Thermodynamics and kinetics of the cleavage of DNA catalyzed by bleomycin A 5

Microcalorimetry and UV‐vis spectroscopy were used to conduct thermodynamic and kinetic investigations of the scission of calf thymus DNA catalyzed by bleomycin A 5 (BLM‐A 5 ) in the presence of ferrous ion and oxygen. The molar reaction enthalpy for the cleavage, the Michaelis–Menten constant for calf thymus DNA and the turnover number of BLM‐A 5 were calculated by a novel thermokinetic method for an enzyme‐catalyzed reaction to be −577 ± 19 kJ·mol −1 , 20.4 ± 3.8 µ m and 2.28 ± 0.49 × 10 −2  s −1 , respectively, at 37.0 °C. This DNA cleavage was a largely exothermic reaction. The catalytic efficiency of BLM‐A 5 is of the same order of magnitude as that of lysozyme but several orders of magnitude lower than those of Taq I restriction endonuclease, Nae I endonuclease and Bam HI endonuclease.
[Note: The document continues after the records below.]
(* ===== verification/Types.v ===== *)
(** * Value types, type definitions and the type part of a module

    The compact [int32_t] encoding of WebAssembly types ([WAH_TYPE_*]), tagged
    references ([wah_ref_make_i31] and its readers), and the records for function
    types, type definitions, layouts and the module fields that hold them. *)

From S2P Require Import Prelude Base.
#[local] Open Scope Z_scope.

(** ** Definitions *)

(** [typedef int32_t wah_type_t]. *)
Definition wah_type_t : Set := Z.

Definition WAH_TYPE_I32 : wah_type_t := -2.
Definition WAH_TYPE_I64 : wah_type_t := -4.
Definition WAH_TYPE_F32 : wah_type_t := -6.
Definition WAH_TYPE_F64 : wah_type_t := -8.
Definition WAH_TYPE_V128 : wah_type_t := -10.
Definition WAH_TYPE_PACKED_I8 : wah_type_t := -16.
Definition WAH_TYPE_PACKED_I16 : wah_type_t := -18.
Definition WAH_TYPE_FUNC : wah_type_t := -32.
Definition WAH_TYPE_FUNCREF : wah_type_t := -31.
Definition WAH_TYPE_EXTERN : wah_type_t := -34.
Definition WAH_TYPE_EXTERNREF : wah_type_t := -33.
Definition WAH_TYPE_ANY : wah_type_t := -36.
Definition WAH_TYPE_ANYREF : wah_type_t := -35.
Definition WAH_TYPE_EQ : wah_type_t := -38.
Definition WAH_TYPE_EQREF : wah_type_t := -37.
Definition WAH_TYPE_I31 : wah_type_t := -40.
Definition WAH_TYPE_I31REF : wah_type_t := -39.
Definition WAH_TYPE_STRUCT : wah_type_t := -42.
Definition WAH_TYPE_STRUCTREF : wah_type_t := -41.
Definition WAH_TYPE_ARRAY : wah_type_t := -44.
Definition WAH_TYPE_ARRAYREF : wah_type_t := -43.
Definition WAH_TYPE_EXN : wah_type_t := -46.
Definition WAH_TYPE_EXNREF : wah_type_t := -45.
Definition WAH_TYPE_NOFUNC : wah_type_t := -48.
Definition WAH_TYPE_NULLFUNCREF : wah_type_t := -47.
Definition WAH_TYPE_NOEXTERN : wah_type_t := -50.
Definition WAH_TYPE_NULLEXTERNREF : wah_type_t := -49.
Definition WAH_TYPE_NONE : wah_type_t := -52.
Definition WAH_TYPE_NULLREF : wah_type_t := -51.
Definition WAH_TYPE_NOEXN : wah_type_t := -54.
Definition WAH_TYPE_NULLEXNREF : wah_type_t := -53.
Definition WAH_TYPE_BOT : wah_type_t := -99.

Definition WAH_TYPE_IS_NULLABLE (t : wah_type_t) : bool := negb (Z.land t 1 =? 0).
Definition WAH_TYPE_AS_NULLABLE (t : wah_type_t) : wah_type_t := Z.lor t 1.
Definition WAH_TYPE_AS_NON_NULL (t : wah_type_t) : wah_type_t := Z.land t (Z.lnot 1).
Definition WAH_TYPE_IS_PACKED (t : wah_type_t) : bool :=
  (t =? WAH_TYPE_PACKED_I8) || (t =? WAH_TYPE_PACKED_I16).
Definition WAH_TYPE_IS_REF (t : wah_type_t) : bool :=
  ((t <=? -31) && (-54 <=? t)) || (0 <=? t).

(** [(uint32_t)(t) >> 1]. *)
Definition WAH_TYIDX (t : wah_type_t) : Z := Z.shiftr (u32 t) 1.
(** [(wah_type_t)(i * 2 + !!null)] for a [uint32_t] [i]. *)
Definition WAH_TYPE_FROM_IDX (i : Z) (null : bool) : wah_type_t := s32 (u32 (i * 2 + b2z null)).
Definition WAH_MAX_TYPE_INDEX : Z := Z.shiftr (u32 INT32_MAX) 1.

(** *** Tagged references: [uintptr_t] values of 64 bits. *)
Definition WAH_I31_TAG : Z := 1.
Definition wah_ref_is_i31 (ref : Z) : bool := negb (Z.land ref WAH_I31_TAG =? 0).
Definition wah_ref_make_i31 (value : Z) : Z :=
  Z.lor (u64 (Z.shiftl (u32 (Z.land value 2147483647)) 1)) WAH_I31_TAG.
Definition wah_ref_i31_get_u (ref : Z) : Z := Z.land (s32 (Z.shiftr ref 1)) 2147483647.
Definition wah_ref_i31_get_s (ref : Z) : Z :=
  let val := wah_ref_i31_get_u ref in
  if negb (Z.land val 1073741824 =? 0) then s32 (Z.lor (u32 val) 2147483648) else val.

(** *** Type definitions *)
Inductive wah_comp_type_kind_t := WAH_COMP_FUNC | WAH_COMP_STRUCT | WAH_COMP_ARRAY.

#[export] Instance wah_comp_type_kind_t_eq_dec : EqDecision wah_comp_type_kind_t.
Proof. solve_decision. Defined.

(** The byte of a kind, its value in the enumeration. *)
Definition wah_comp_type_kind_code (k : wah_comp_type_kind_t) : Z :=
  match k with WAH_COMP_FUNC => 96 | WAH_COMP_STRUCT => 95 | WAH_COMP_ARRAY => 94 end.
Definition comp_kind_eqb (a b : wah_comp_type_kind_t) : bool :=
  wah_comp_type_kind_code a =? wah_comp_type_kind_code b.

(** [wah_func_type_t]: the counts are the lengths of the arrays. *)
Record wah_func_type_t := FuncType {
  param_types : list wah_type_t;
  result_types : list wah_type_t }.

Definition WAH_NO_SUPERTYPE : Z := UINT32_MAX.
Definition WAH_MAX_SUBTYPE_DEPTH : Z := 63.

(** [wah_type_def_t]: [field_count] is the length of [field_types]. *)
Record wah_type_def_t := TypeDef {
  kind : wah_comp_type_kind_t;
  is_final : bool;
  non_defaultable : bool;
  supertype : Z;
  field_types : list wah_type_t;
  field_mutables : list bool;
  rec_group_start : Z;
  rec_group_size : Z }.

(** *** Layouts *)
Definition wah_repr_t : Set := Z.
Inductive wah_repr_type_t := WAH_REPR_STRUCT | WAH_REPR_ARRAY.
Definition WAH_REPR_NONE : wah_repr_t := -64.
Definition WAH_REPR_REF : wah_repr_t := -65.
Definition WAH_REPR_HOST : wah_repr_t := -66.

Record wah_repr_field_t := ReprField { fld_offset : Z; fld_repr_id : wah_repr_t }.

(** [wah_repr_info_t]: [count] is the length of the flexible array [fields]. *)
Record wah_repr_info_t := ReprInfo {
  repr_type : wah_repr_type_t;
  repr_typeidx : Z;
  repr_size : Z;
  repr_fields : list wah_repr_field_t }.

Definition wah_repr_field_is_ref (f : wah_repr_field_t) : bool :=
  (fld_repr_id f =? WAH_REPR_REF) || (0 <=? fld_repr_id f).

(** *** The type part of [wah_module_t]

    [types] and [type_defs] are parallel arrays of [type_count] entries;
    [canonical_map] and [typeidx_to_repr] are [None] when the pointers are NULL;
    [repr_count] is the length of [repr_infos]. *)
Record wah_module_t := Module {
  types : list wah_func_type_t;
  type_defs : list wah_type_def_t;
  canonical_map : option (list Z);
  typeidx_to_repr : option (list wah_repr_t);
  repr_infos : list wah_repr_info_t;
  features : feature_state }.

Definition type_count (m : wah_module_t) : Z := zlen (type_defs m).

Definition wah_module_typeidx_to_repr (m : wah_module_t) (typeidx : Z) : option wah_repr_t :=
  match typeidx_to_repr m with
  | None => Some WAH_REPR_NONE
  | Some map => if type_count m <=? typeidx then Some WAH_REPR_NONE else zget map typeidx
  end.

(** The result [None] is the NULL pointer. *)
Definition wah_repr_info_get (m : wah_module_t) (repr_id : wah_repr_t) : option wah_repr_info_t :=
  if (repr_id <? 0) || (zlen (repr_infos m) <=? u32 repr_id) then None
  else zget (repr_infos m) repr_id.

(** [None] is the NULL pointer, for which the source returns [(uint32_t)-1]. *)
Definition wah_repr_info_typeidx (m : wah_module_t) (repr_id : wah_repr_t) : Z :=
  match wah_repr_info_get m repr_id with
  | Some info => repr_typeidx info
  | None => u32 (-1)
  end.

(** ** Arithmetic of the encoding *)

Lemma is_nullable_mod t : WAH_TYPE_IS_NULLABLE t = (t mod 2 =? 1).
Proof.
  unfold WAH_TYPE_IS_NULLABLE. change 1 with (Z.ones 1) at 1. rewrite Z.land_ones by lia.
  change (2 ^ 1) with 2. pose proof (Z.mod_pos_bound t 2).
  destruct (Z.eqb_spec (t mod 2) 0), (Z.eqb_spec (t mod 2) 1); (done || lia).
Qed.

Lemma as_non_null_mod t : WAH_TYPE_AS_NON_NULL t = t - t mod 2.
Proof.
  unfold WAH_TYPE_AS_NON_NULL.
  assert (Z.land t (Z.lnot 1) = Z.ldiff t 1) as -> by done.
  change 1 with (Z.ones 1). rewrite Z.ldiff_ones_r by lia.
  rewrite Z.shiftl_mul_pow2, Z.shiftr_div_pow2 by lia. change (2 ^ 1) with 2.
  pose proof (Z.div_mod t 2). lia.
Qed.

Lemma as_nullable_mod t : WAH_TYPE_AS_NULLABLE t = t - t mod 2 + 1.
Proof.
  unfold WAH_TYPE_AS_NULLABLE. pose proof (Z.add_lor_land t 1) as H.
  change (Z.land t 1) with (Z.land t (Z.ones 1)) in H. rewrite Z.land_ones in H by lia.
  change (2 ^ 1) with 2 in H. lia.
Qed.

Lemma tyidx_div t : WAH_TYIDX t = (t mod 2 ^ 32) / 2.
Proof. unfold WAH_TYIDX, u32. by rewrite Z.shiftr_div_pow2 by lia. Qed.

(** Turns the type macros into divisions by two, for [lia]. *)
Ltac type_arith :=
  rewrite ?is_nullable_mod, ?as_non_null_mod, ?as_nullable_mod, ?tyidx_div in *;
  unfold WAH_TYPE_IS_REF, WAH_TYPE_IS_PACKED in *;
  unfold WAH_TYPE_I32, WAH_TYPE_I64, WAH_TYPE_F32, WAH_TYPE_F64, WAH_TYPE_V128,
    WAH_TYPE_PACKED_I8, WAH_TYPE_PACKED_I16, WAH_TYPE_FUNC, WAH_TYPE_FUNCREF,
    WAH_TYPE_EXTERN, WAH_TYPE_EXTERNREF, WAH_TYPE_ANY, WAH_TYPE_ANYREF, WAH_TYPE_EQ,
    WAH_TYPE_EQREF, WAH_TYPE_I31, WAH_TYPE_I31REF, WAH_TYPE_STRUCT, WAH_TYPE_STRUCTREF,
    WAH_TYPE_ARRAY, WAH_TYPE_ARRAYREF, WAH_TYPE_EXN, WAH_TYPE_EXNREF, WAH_TYPE_NOFUNC,
    WAH_TYPE_NULLFUNCREF, WAH_TYPE_NOEXTERN, WAH_TYPE_NULLEXTERNREF, WAH_TYPE_NONE,
    WAH_TYPE_NULLREF, WAH_TYPE_NOEXN, WAH_TYPE_NULLEXNREF, WAH_TYPE_BOT in *.

Lemma max_type_index : WAH_MAX_TYPE_INDEX = 1073741823.
Proof. reflexivity. Qed.

Lemma from_idx_small i b :
  0 <= i <= WAH_MAX_TYPE_INDEX -> WAH_TYPE_FROM_IDX i b = i * 2 + b2z b.
Proof.
  rewrite max_type_index. intros Hi. unfold WAH_TYPE_FROM_IDX.
  assert (0 <= b2z b <= 1) by (destruct b; simpl; lia).
  rewrite u32_small by lia. unfold s32. apply sgn_small; simpl; lia.
Qed.

Lemma from_idx_nonneg i b :
  0 <= i <= WAH_MAX_TYPE_INDEX -> 0 <= WAH_TYPE_FROM_IDX i b.
Proof. intros. rewrite from_idx_small by done. destruct b; simpl; lia. Qed.

Lemma tyidx_from_idx i b :
  0 <= i <= WAH_MAX_TYPE_INDEX -> WAH_TYIDX (WAH_TYPE_FROM_IDX i b) = i.
Proof.
  intros Hi. rewrite from_idx_small, tyidx_div by done. rewrite max_type_index in Hi.
  assert (0 <= b2z b <= 1) by (destruct b; simpl; lia).
  rewrite Z.mod_small by lia. Z.to_euclidean_division_equations. lia.
Qed.

Lemma is_nullable_from_idx i b :
  0 <= i <= WAH_MAX_TYPE_INDEX -> WAH_TYPE_IS_NULLABLE (WAH_TYPE_FROM_IDX i b) = b.
Proof.
  intros. rewrite from_idx_small, is_nullable_mod by done.
  rewrite Z.add_comm, Z_mod_plus_full. by destruct b.
Qed.

(** A concrete type is its index and its nullability. *)
Lemma from_idx_tyidx t :
  0 <= t < 2 ^ 31 -> WAH_TYPE_FROM_IDX (WAH_TYIDX t) (WAH_TYPE_IS_NULLABLE t) = t.
Proof.
  intros Ht. rewrite tyidx_div, is_nullable_mod, Z.mod_small by lia.
  rewrite from_idx_small by (rewrite max_type_index; Z.to_euclidean_division_equations; lia).
  destruct (Z.eqb_spec (t mod 2) 1); simpl b2z;
    Z.to_euclidean_division_equations; lia.
Qed.

Lemma tyidx_bound t : 0 <= t < 2 ^ 31 -> 0 <= WAH_TYIDX t <= WAH_MAX_TYPE_INDEX.
Proof.
  intros. rewrite tyidx_div, max_type_index, Z.mod_small by lia.
  Z.to_euclidean_division_equations. lia.
Qed.

Lemma as_non_null_idem t : WAH_TYPE_AS_NON_NULL (WAH_TYPE_AS_NON_NULL t) = WAH_TYPE_AS_NON_NULL t.
Proof. rewrite !as_non_null_mod. Z.to_euclidean_division_equations. lia. Qed.

Lemma as_non_null_even t : WAH_TYPE_IS_NULLABLE (WAH_TYPE_AS_NON_NULL t) = false.
Proof. type_arith. Z.to_euclidean_division_equations. lia. Qed.

Lemma as_non_null_id t : WAH_TYPE_IS_NULLABLE t = false -> WAH_TYPE_AS_NON_NULL t = t.
Proof. type_arith. intros H. pose proof (Z.mod_pos_bound t 2). lia. Qed.

Lemma as_non_null_sign t : (0 <= WAH_TYPE_AS_NON_NULL t) <-> (0 <= t).
Proof. type_arith. Z.to_euclidean_division_equations. lia. Qed.

Lemma as_non_null_inj s t :
  WAH_TYPE_IS_NULLABLE s = WAH_TYPE_IS_NULLABLE t ->
  WAH_TYPE_AS_NON_NULL s = WAH_TYPE_AS_NON_NULL t -> s = t.
Proof.
  type_arith. pose proof (Z.mod_pos_bound s 2). pose proof (Z.mod_pos_bound t 2). lia.
Qed.

Lemma tyidx_as_non_null t :
  0 <= t < 2 ^ 31 -> WAH_TYIDX (WAH_TYPE_AS_NON_NULL t) = WAH_TYIDX t.
Proof.
  intros Ht. rewrite !tyidx_div, as_non_null_mod.
  rewrite !Z.mod_small by (Z.to_euclidean_division_equations; lia).
  Z.to_euclidean_division_equations. lia.
Qed.

Lemma comp_kind_eqb_spec a b : comp_kind_eqb a b = true <-> a = b.
Proof. destruct a, b; done. Qed.

#[export] Hint Rewrite is_nullable_from_idx tyidx_from_idx as_non_null_even as_non_null_idem
  using (done || lia) : wah.

(** ** Tagged references *)

Lemma land_ones31 x : Z.land x 2147483647 = x mod 2 ^ 31.
Proof. change 2147483647 with (Z.ones 31). apply Z.land_ones. lia. Qed.

Lemma make_i31_eq v : wah_ref_make_i31 v = 2 * (v mod 2 ^ 31) + 1.
Proof.
  unfold wah_ref_make_i31, WAH_I31_TAG. rewrite land_ones31.
  pose proof (Z.mod_pos_bound v (2 ^ 31) ltac:(lia)).
  rewrite u32_small by lia. rewrite Z.shiftl_mul_pow2 by lia. change (2 ^ 1) with 2.
  rewrite u64_small by lia.
  change (Z.lor (v mod 2 ^ 31 * 2) 1) with (WAH_TYPE_AS_NULLABLE (v mod 2 ^ 31 * 2)).
  rewrite as_nullable_mod, Z_mod_mult. lia.
Qed.

Lemma i31_get_u_make v : wah_ref_i31_get_u (wah_ref_make_i31 v) = v mod 2 ^ 31.
Proof.
  unfold wah_ref_i31_get_u. rewrite make_i31_eq, land_ones31, Z.shiftr_div_pow2 by lia.
  change (2 ^ 1) with 2. pose proof (Z.mod_pos_bound v (2 ^ 31) ltac:(lia)).
  replace ((2 * (v mod 2 ^ 31) + 1) / 2) with (v mod 2 ^ 31)
    by (Z.to_euclidean_division_equations; lia).
  unfold s32. rewrite sgn_small by (simpl; lia). apply Z.mod_mod. lia.
Qed.

(** [ref.i31] and its readers: the reference is tagged, never the null
    pointer, [i31.get_u] gives the low 31 bits zero-extended, [i31.get_s] gives
    them sign-extended, references are equal exactly when the low 31 bits are, and
    no pointer to an aligned object is taken for an i31. *)
Theorem wah_ref_i31_roundtrip v w p :
  wah_ref_is_i31 (wah_ref_make_i31 v) = true /\
  0 < wah_ref_make_i31 v < 2 ^ 64 /\
  wah_ref_i31_get_u (wah_ref_make_i31 v) = v mod 2 ^ 31 /\
  wah_ref_i31_get_s (wah_ref_make_i31 v) = sgn 31 v /\
  (wah_ref_make_i31 v = wah_ref_make_i31 w <-> v mod 2 ^ 31 = w mod 2 ^ 31) /\
  wah_ref_is_i31 (2 * p) = false.
Proof.
  pose proof (Z.mod_pos_bound v (2 ^ 31) ltac:(lia)) as Hb.
  change wah_ref_is_i31 with WAH_TYPE_IS_NULLABLE. rewrite !is_nullable_mod.
  repeat split.
  - rewrite make_i31_eq. Z.to_euclidean_division_equations. lia.
  - rewrite make_i31_eq. lia.
  - rewrite make_i31_eq. lia.
  - apply i31_get_u_make.
  - unfold wah_ref_i31_get_s. rewrite i31_get_u_make.
    change 1073741824 with (2 ^ 30). fold (has_bits (v mod 2 ^ 31) (2 ^ 30)).
    rewrite has_bits_pow2, Z.testbit_eqb by lia. unfold sgn. change (2 ^ (31 - 1)) with (2 ^ 30).
    destruct (Z.ltb_spec (v mod 2 ^ 31) (2 ^ 30)).
    + rewrite (Z.div_small _ (2 ^ 30)) by lia. done.
    + replace (v mod 2 ^ 31 / 2 ^ 30) with 1 by (apply Z.div_unique with (v mod 2 ^ 31 - 2 ^ 30); lia).
      change (1 mod 2 =? 1) with true. cbv iota.
      rewrite u32_small by lia. change 2147483648 with (1 * 2 ^ 31).
      rewrite lor_disjoint by lia. unfold s32, sgn. rewrite Z.mod_small by lia.
      destruct (Z.ltb_spec (v mod 2 ^ 31 + 1 * 2 ^ 31) (2 ^ (32 - 1))); lia.
  - rewrite !make_i31_eq. lia.
  - rewrite !make_i31_eq. lia.
  - rewrite Z.mul_comm, Z_mod_mult. done.
Qed.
By comparing the molar enthalpy change for the cleavage of calf thymus DNA induced by BLM‐A 5 with those for the scission of calf thymus DNA mediated by adriamycin and by (1,10‐phenanthroline)‐copper, it was found that BLM‐A 5 possessed the highest DNA cleavage efficiency among these DNA‐damaging agents. These results suggest that BLM‐A 5 is not as efficient as a DNA‐cleaving enzyme although the cleavage of DNA by BLM‐A 5 follows Michaelis–Menten kinetics. Binding of BLM‐A 5 to calf thymus DNA is driven by a favorable entropy increase with a less favorable enthalpy decrease, in line with a partial intercalation mode involved in BLM‐catalyzed breakage of DNA.